L’intervention d’empathie à grande échelle visait à réduire l’écart de suspension entre les collégiens noirs et latinos/hispaniques et leurs pairs blancs. À l’échelle nationale, les élèves noirs du collège et du lycée sont quatre fois plus susceptibles d’être suspendus que les élèves blancs.
Le district scolaire qui s’est associé à l’étude est diversifié et s’étend sur plus d’une douzaine de villes du sud-est des États-Unis. Il ne peut pas être identifié en raison des protocoles de confidentialité.
Approche sans jugement
Okonofua attribue une approche sans jugement pour contourner les préjugés raciaux et autres dans les résultats disciplinaires scolaires.
« Notre matériel d’intervention ne se concentre pas sur les préjugés ou les disparités raciales dans les résultats. Cette approche peut mettre les enseignants sur la défensive et se retourner contre nous », a-t-il déclaré. « Au lieu de cela, nous avons rappelé aux enseignants pourquoi ils sont entrés dans la profession en premier lieu, ce qui pour presque tout le monde signifie aider les enfants à apprendre et à grandir, même lorsqu’ils ont parfois des difficultés ou agissent. »
Le succès de l’approche d’Okonofua pourrait jouer un rôle clé dans l’avancement de la loi fédérale Every Student Succeeds de l’ancien président Barack Obama, qui visait à limiter les mesures disciplinaires qui éloignent les élèves des salles de classe et à trouver des alternatives innovantes aux suspensions et aux expulsions.
« À une époque où la formation anti-préjugés ne produit pas les améliorations des résultats que nous devons voir, notre intervention d’empathie a pu mettre de côté les préjugés des enseignants pour réduire une disparité raciale dans les suspensions dans les écoles et le faire de manière durable », a déclaré Okonofua, qui étudie l’impact des stéréotypes sur la discipline scolaire et la relation entre les systèmes éducatif et judiciaire.

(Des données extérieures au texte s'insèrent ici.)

Lemma avl_insert_correct_witness : let _ := bump_malloc (V := avlnode) in
  exists q s t, (p <- insert_node 5 NULL 3 ;; p <- insert_node 5 p 2 ;; insert_node 5 p 1) (St ∅ "")
    = Ret q s /\ tree_at t q ∅ s /\ avl t /\ elements t = [1; 2; 3].
Proof.
  intros m.
  assert (forall s : avl_state, malloc_at s <> None) as Hm by (intros s; discriminate).
  destruct (avl_insert_correct 3 E NULL ∅ (St ∅ "") 5 Hm) as (p1 & s1 & t1 & E1 & H1 & A1 & B1 & L1 & D1);
    [by split|by constructor|unfold INT_MAX; simpl; lia|simpl; lia|apply tree_at_empty|].
  simpl in D1, L1.
  destruct (avl_insert_correct 2 t1 p1 ∅ s1 5 Hm A1 B1) as (p2 & s2 & t2 & E2 & H2 & A2 & B2 & L2 & D2);
    [unfold INT_MAX; lia|lia|exact H1|].
  destruct (avl_insert_correct 1 t2 p2 ∅ s2 5 Hm A2 B2) as (p3 & s3 & t3 & E3 & H3 & A3 & B3 & L3 & D3);
    [unfold INT_MAX; lia|lia|exact H2|].
  exists p3, s3, t3. rewrite L1 in L2. rewrite L2 in L3. split; [|split; [exact H3|split; [exact A3|exact L3]]].
  unfold bind. rewrite E1. rewrite E2. exact E3.
Defined.

(** When no memory is left, [insert_node] prints its message and then sets the
    height of a null pointer: the run is undefined. *)
Theorem avl_insert_no_memory `{Malloc avlnode} x depth s :
  (forall s : avl_state, malloc_at s = None) -> heap s !! NULL = None ->
  insert_node (S depth) NULL x s = UB.
Proof.
  intros Hm Hnull. cbn [insert_node]. rewrite Z.eqb_refl.
  unfold bind at 1 2, printf at 1, modify. unfold bind at 1, malloc. rewrite Hm Z.eqb_refl. simpl.
  unfold bind, printf, modify, ret, update_height, get, bind, load. simpl. by rewrite Hnull.
Qed.

Lemma avl_insert_no_memory_witness : let _ := null_malloc (V := avlnode) in
  insert_node 1 NULL 5 (St ∅ "") = UB.
Proof. intros m. apply (avl_insert_no_memory 5 0 (St ∅ "")); reflexivity. Defined.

Auparavant, Okonofua et ses collègues chercheurs ont mené une intervention d’empathie à plus petite échelle qui a donné des résultats similaires dans trois districts scolaires de Californie.
Les chercheurs se sont concentrés sur le collège parce que l’adolescence est une période au cours de laquelle les jeunes apprennent à naviguer dans les relations avec plusieurs enseignants, et les relations avec les pairs sont en pleine mutation.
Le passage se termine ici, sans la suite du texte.